(Saved entries)
>>>>>
Lemma be_bytes_mod n z : be_bytes n (z mod 256 ^ Z.of_nat n) = be_bytes n z.
Proof.
  enough (H : ∀ m, (n <= m)%nat →
            be_bytes n (z mod 256 ^ Z.of_nat m) = be_bytes n z) by (apply H; lia).
  induction n as [|n IH]; intros m Hm; [done|]. simpl. f_equal; [|apply IH; lia].
  rewrite <-byte_of_Z_mod, <-(byte_of_Z_mod (z / _)). f_equal.
  replace (Z.of_nat m) with (Z.of_nat n + (1 + (Z.of_nat m - Z.of_nat n - 1))) by lia.
  rewrite !Z.pow_add_r, Z.pow_1_r by lia.
  assert (0 < 256 ^ Z.of_nat n) by (apply Z.pow_pos_nonneg; lia).
  assert (0 < 256 ^ (Z.of_nat m - Z.of_nat n - 1)) by (apply Z.pow_pos_nonneg; lia).
  rewrite Z.rem_mul_r, Z.mul_comm, Z.div_add by nia.
  rewrite (Z.div_small (z mod _)) by (apply Z.mod_pos_bound; lia).
  rewrite Z.add_0_l, Z.rem_mul_r by nia.
  rewrite Z.mul_comm, Z.mod_add, Z.mod_mod by lia. done.
Qed.

Lemma be_bytes_be_Z l : be_bytes (length l) (be_Z l) = l.
Proof.
  induction l as [|b l IH]; [done|]. cbn [length be_bytes be_Z]. f_equal.
  - pose proof (be_Z_range l). pose proof (byteZ_range b).
    rewrite Z.add_comm, Z.div_add by lia.
    rewrite Z.div_small, Z.add_0_l by lia. apply byte_of_byteZ.
  - rewrite <-be_bytes_mod, Z.add_comm, Z.mod_add by (apply Z.pow_nonzero; lia).
    rewrite be_bytes_mod. exact IH.
Qed.

Lemma be_bytes_inj n z1 z2 :
  be_bytes n z1 = be_bytes n z2 → z1 mod 256 ^ Z.of_nat n = z2 mod 256 ^ Z.of_nat n.
Proof. intros H. by rewrite <-!be_Z_be_bytes, H. Qed.

(** Rust's [i64]: the type's range, and the wrap-around of an unchecked
    operation in a release build. *)
Definition i64_min : Z := - 2 ^ 63.
Definition i64_max : Z := 2 ^ 63 - 1.
Definition i64_ok (z : Z) : Prop := i64_min <= z <= i64_max.
Definition i64_wrap (z : Z) : Z := (z + 2 ^ 63) mod 2 ^ 64 - 2 ^ 63.
Definition u64_ok (z : Z) : Prop := 0 <= z < 2 ^ 64.

#[export] Instance i64_ok_dec z : Decision (i64_ok z) := _.
#[export] Instance u64_ok_dec z : Decision (u64_ok z) := _.

Lemma i64_wrap_ok z : i64_ok (i64_wrap z).
Proof.
  unfold i64_ok, i64_wrap, i64_min, i64_max.
  pose proof (Z.mod_pos_bound (z + 2 ^ 63) (2 ^ 64) ltac:(lia)). lia.
Qed.

Lemma i64_wrap_id z : i64_ok z → i64_wrap z = z.
Proof.
  unfold i64_ok, i64_wrap, i64_min, i64_max. intros H.
  rewrite Z.mod_small by lia. lia.
Qed.

Lemma i64_wrap_mod z : i64_wrap (z mod 2 ^ 64) = i64_wrap z.
Proof. unfold i64_wrap. by rewrite Z.add_mod_idemp_l by lia. Qed.

(** [i64::to_be_bytes] and [i64::from_be_bytes]. *)
Definition i64_to_be (z : Z) : bytes := be_bytes 8 z.
Definition i64_from_be (l : bytes) : Z := i64_wrap (be_Z l).

#[global] Arguments i64_to_be : simpl never.
#[global] Arguments i64_from_be : simpl never.
#[global] Arguments i64_wrap : simpl never.

Lemma i64_from_to_be z : i64_ok z → i64_from_be (i64_to_be z) = z.
Proof.
  intros H. unfold i64_from_be, i64_to_be. rewrite be_Z_be_bytes.
  change (256 ^ Z.of_nat 8) with (2 ^ 64). rewrite i64_wrap_mod. by apply i64_wrap_id.
Qed.

Lemma i64_to_from_be l : length l = 8%nat → i64_to_be (i64_from_be l) = l.
Proof.
  intros Hl. unfold i64_from_be, i64_to_be.
  rewrite <-be_bytes_mod. change (256 ^ Z.of_nat 8) with (2 ^ 64).
  pose proof (be_Z_range l) as Hr. rewrite Hl in Hr.
  change (256 ^ Z.of_nat 8) with (2 ^ 64) in Hr.
  replace (i64_wrap (be_Z l) mod 2 ^ 64) with (be_Z l).
  - rewrite <-Hl. apply be_bytes_be_Z.
  - unfold i64_wrap. rewrite <-Zminus_mod_idemp_l, Z.mod_mod by lia.
    rewrite Zminus_mod_idemp_l. rewrite Z.add_simpl_r. symmetry. by apply Z.mod_small.
Qed.
Lemma i64_to_be_inj z1 z2 : i64_ok z1 → i64_ok z2 → i64_to_be z1 = i64_to_be z2 → z1 = z2.
Proof.
  intros H1 H2 H. by rewrite <-(i64_from_to_be z1), H, i64_from_to_be.
Qed.

(** ** Fixed-size byte arrays: Rust's [[u8; N]] *)

Record arr (n : nat) : Type := Arr {
  arr_bytes : bytes;
  arr_len : Nat.eqb (length arr_bytes) n = true
}.
Arguments Arr {n} _ _.
Arguments arr_bytes {n} _.
Arguments arr_len {n} _.

Lemma arr_eq {n} (a b : arr n) : arr_bytes a = arr_bytes b → a = b.
Proof.
  destruct a as [la Ha], b as [lb Hb]; simpl. intros ->. f_equal.
  apply UIP_dec, Bool.bool_dec.
Qed.

Lemma length_arr {n} (a : arr n) : length (arr_bytes a) = n.
Proof. apply Nat.eqb_eq, arr_len. Qed.

(** [slice.try_into::<[u8; N]>()]: succeeds exactly on slices of length [n]. *)
Definition arr_of_test {n l} (b : bool) : Nat.eqb (length l) n = b → option (arr n) :=
  if b return Nat.eqb (length l) n = b → option (arr n)
  then λ E, Some (Arr l E) else λ _, None.
Definition arr_of (n : nat) (l : bytes) : option (arr n) :=
  arr_of_test (Nat.eqb (length l) n) eq_refl.

Lemma arr_of_spec n l :
  (∃ a, arr_of n l = Some a ∧ arr_bytes a = l ∧ length l = n) ∨
  (arr_of n l = None ∧ length l ≠ n).
Proof.
  enough (H : ∀ b (E : Nat.eqb (length l) n = b),
    (∃ a, arr_of_test b E = Some a ∧ arr_bytes a = l ∧ length l = n) ∨
    (arr_of_test b E = None ∧ length l ≠ n)) by apply H.
  intros [] E; simpl.
  - left. eexists. split_and!; [done|done|by apply Nat.eqb_eq].
  - right. split; [done|]. by apply Nat.eqb_neq.
Qed.

Lemma arr_of_Some n l a : arr_of n l = Some a ↔ arr_bytes a = l.
Proof.
  destruct (arr_of_spec n l) as [(b & Hb & Hl & _)|[Hn Hl]]; split.
  - congruence.
  - intros H. rewrite Hb. f_equal. apply arr_eq. congruence.
  - congruence.
  - intros H. destruct Hl. rewrite <-H. apply length_arr.
Qed.

Lemma arr_of_None n l : arr_of n l = None ↔ length l ≠ n.
Proof.
  destruct (arr_of_spec n l) as [(b & Hb & _ & Hl)|[Hn Hl]]; split; intros H; congruence.
Qed.

Lemma arr_of_bytes {n} (a : arr n) : arr_of n (arr_bytes a) = Some a.
Proof. by apply arr_of_Some. Qed.

#[export] Instance arr_eq_dec n : EqDecision (arr n).
Proof.
  refine (λ a b, cast_if (decide (arr_bytes a = arr_bytes b)));
    [by apply arr_eq | congruence].
Defined.

#[export] Program Instance arr_countable n : Countable (arr n) := {|
  encode a := encode (arr_bytes a);
  decode p := l ← decode p; arr_of n l
|}.
Next Obligation.
  intros n a. cbn beta. rewrite decode_encode. simpl. apply arr_of_bytes.
Qed.

(** [[0u8; N]]. *)
Lemma arr_zero_len n : Nat.eqb (length (replicate n Byte.x00)) n = true.
Proof. induction n; [reflexivity|assumption]. Defined.
Definition arr_zero (n : nat) : arr n := Arr (replicate n Byte.x00) (arr_zero_len n).

(** The array filled from the front of [l] (what [copy_from_slice] of a long
    enough slice leaves in a zeroed array). *)
Definition arr_fill (n : nat) (l : bytes) : arr n :=
  default (arr_zero n) (arr_of n (take n l)).

Lemma arr_fill_bytes n l : (n <= length l)%nat → arr_bytes (arr_fill n l) = take n l.
Proof.
  intros H. unfold arr_fill.
  destruct (arr_of_spec n (take n l)) as [(a & -> & Ha & _)|[_ Hl]]; [done|].
  destruct Hl. rewrite length_take. lia.
Qed.

(** [a[i] = b]; the source only writes inside the array. *)
Definition arr_upd {n} (i : nat) (b : byte) (a : arr n) : arr n :=
  default a (arr_of n (<[i:=b]> (arr_bytes a))).

Lemma arr_upd_bytes {n} i b (a : arr n) :
  arr_bytes (arr_upd i b a) = <[i:=b]> (arr_bytes a).
Proof.
  unfold arr_upd.
  destruct (arr_of_spec n (<[i:=b]> (arr_bytes a))) as [(c & -> & Hc & _)|[_ Hl]]; [done|].
  destruct Hl. rewrite length_insert. apply length_arr.
Qed.

(** [a[i]]. *)
Definition arr_get {n} (i : nat) (a : arr n) : Z := default 0 (byteZ <$> arr_bytes a !! i).

Lemma arr_get_upd_eq {n} i b (a : arr n) : (i < n)%nat → arr_get i (arr_upd i b a) = byteZ b.
Proof.
  intros H. unfold arr_get. rewrite arr_upd_bytes, list_lookup_insert_eq; [done|].
  by rewrite length_arr.
Qed.

Lemma arr_get_upd_ne {n} i j b (a : arr n) : i ≠ j → arr_get j (arr_upd i b a) = arr_get j a.
Proof. intros H. unfold arr_get. by rewrite arr_upd_bytes, list_lookup_insert_ne. Qed.

Lemma arr_get_range {n} i (a : arr n) : 0 <= arr_get i a < 256.
Proof.
  unfold arr_get. destruct (_ !! i) as [b|]; simpl; [apply byteZ_range|lia].
Qed.

(** A [Uuid] is its 16 bytes in network order ([as_bytes], [from_bytes]);
    [Uuid::from_slice] is [arr_of 16]. *)
Abbreviation Uuid := (arr 16).

(** ** Slices *)

(** [l[a..a+n]] for a range inside the slice. *)
Definition slice (a n : nat) (l : bytes) : bytes := take n (drop a l).

(** [l.get(a..a+n)]: [None] when the range leaves the slice. *)
Definition slice_opt (a n : nat) (l : bytes) : option bytes :=
  if Nat.leb (a + n) (length l) then Some (slice a n l) else None.

(** [l.get(a..)]. *)
Definition suffix_opt (a : nat) (l : bytes) : option bytes :=
  if Nat.leb a (length l) then Some (drop a l) else None.

Lemma slice_app_l a n (l1 l2 : bytes) :
  a = 0%nat → length l1 = n → slice a n (l1 ++ l2) = l1.
Proof. intros -> <-. unfold slice. by rewrite drop_0, take_app_length. Qed.

Lemma slice_app_r a a' n (l1 l2 : bytes) :
  a = (length l1 + a')%nat → slice a n (l1 ++ l2) = slice a' n l2.
Proof. intros ->. unfold slice. by rewrite drop_app_add. Qed.

Lemma slice_arr_skip {n} (a : arr n) l i k :
  (n <= i)%nat → slice i k (arr_bytes a ++ l) = slice (i - n) k l.
Proof. intros H. apply slice_app_r. rewrite length_arr. lia. Qed.

Lemma slice_arr_here {n} (a : arr n) l : slice 0 n (arr_bytes a ++ l) = arr_bytes a.
Proof. apply slice_app_l; [done|apply length_arr]. Qed.

Lemma drop_arr_skip {n} (a : arr n) l i :
  (n <= i)%nat → drop i (arr_bytes a ++ l) = drop (i - n) l.
Proof.
  intros H. rewrite drop_app, length_arr, drop_ge by (rewrite length_arr; lia). done.
Qed.

Lemma length_slice a n l : (a + n <= length l)%nat → length (slice a n l) = n.
Proof. intros H. unfold slice. rewrite length_take, length_drop. lia. Qed.

Lemma slice_full n l : length l = n → slice 0 n l = l.
Proof. intros <-. unfold slice. by rewrite drop_0, firstn_all. Qed.

Lemma slice_cons_drop a n (l : bytes) :
  drop a l = slice a n l ++ drop (a + n) l.
Proof. unfold slice. by rewrite <-drop_drop, take_drop. Qed.

(** Decidable equality on byte strings as a test. *)
Definition bytes_eqb (a b : bytes) : bool := bool_decide (a = b).

(** [slice.starts_with(prefix)]. *)
Definition starts_with (p l : bytes) : bool := bytes_eqb (take (length p) l) p.

Lemma starts_with_app p l : starts_with p (p ++ l) = true.
Proof. unfold starts_with, bytes_eqb. rewrite take_app_length. by apply bool_decide_eq_true. Qed.

Lemma starts_with_true p l : starts_with p l = true → l = p ++ drop (length p) l.
Proof.
  unfold starts_with, bytes_eqb. rewrite bool_decide_eq_true. intros H.
  rewrite <-H at 1. by rewrite take_drop.
Qed.

(** ** Results *)

Inductive result (E A : Type) : Type :=
| Ok (a : A)
| Err (e : E).
Arguments Ok {E A} _.
Arguments Err {E A} _.

#[export] Instance result_eq_dec {E A} `{EqDecision E, EqDecision A} : EqDecision (result E A).
Proof. solve_decision. Defined.

(** [r?] inside a function that returns a [result]. *)
Definition rbind {E A B} (r : result E A) (k : A → result E B) : result E B :=
  match r with Ok a => k a | Err e => Err e end.

Notation "'let?' x ':=' r 'in' k" := (rbind r (λ x, k))
  (at level 10, x pattern, r at level 100, k at level 200) : relay_scope.

(** [o.ok_or(e)], [r.map_err(f)], [r.ok()], [r.map(f)]. *)
Definition ok_or {E A} (o : option A) (e : E) : result E A :=
  match o with Some a => Ok a | None => Err e end.
Definition map_err {E F A} (f : E → F) (r : result E A) : result F A :=
  match r with Ok a => Ok a | Err e => Err (f e) end.
Definition rok {E A} (r : result E A) : option A :=
  match r with Ok a => Some a | Err _ => None end.
Definition rmap {E A B} (f : A → B) (r : result E A) : result E B :=
  match r with Ok a => Ok (f a) | Err e => Err e end.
<<<<<
_WHAT YOU ARE ASKED TO DO:_ If a line comes after the one containing "rewrite <-byte_of_Z_mod, <-(byte_of_Z_mod", leave it out; set down every line of the data before it, and that line itself, exactly.

_WRITTEN ANSWER:_
Lemma be_bytes_mod n z : be_bytes n (z mod 256 ^ Z.of_nat n) = be_bytes n z.
Proof.
  enough (H : ∀ m, (n <= m)%nat →
            be_bytes n (z mod 256 ^ Z.of_nat m) = be_bytes n z) by (apply H; lia).
  induction n as [|n IH]; intros m Hm; [done|]. simpl. f_equal; [|apply IH; lia].
  rewrite <-byte_of_Z_mod, <-(byte_of_Z_mod (z / _)). f_equal.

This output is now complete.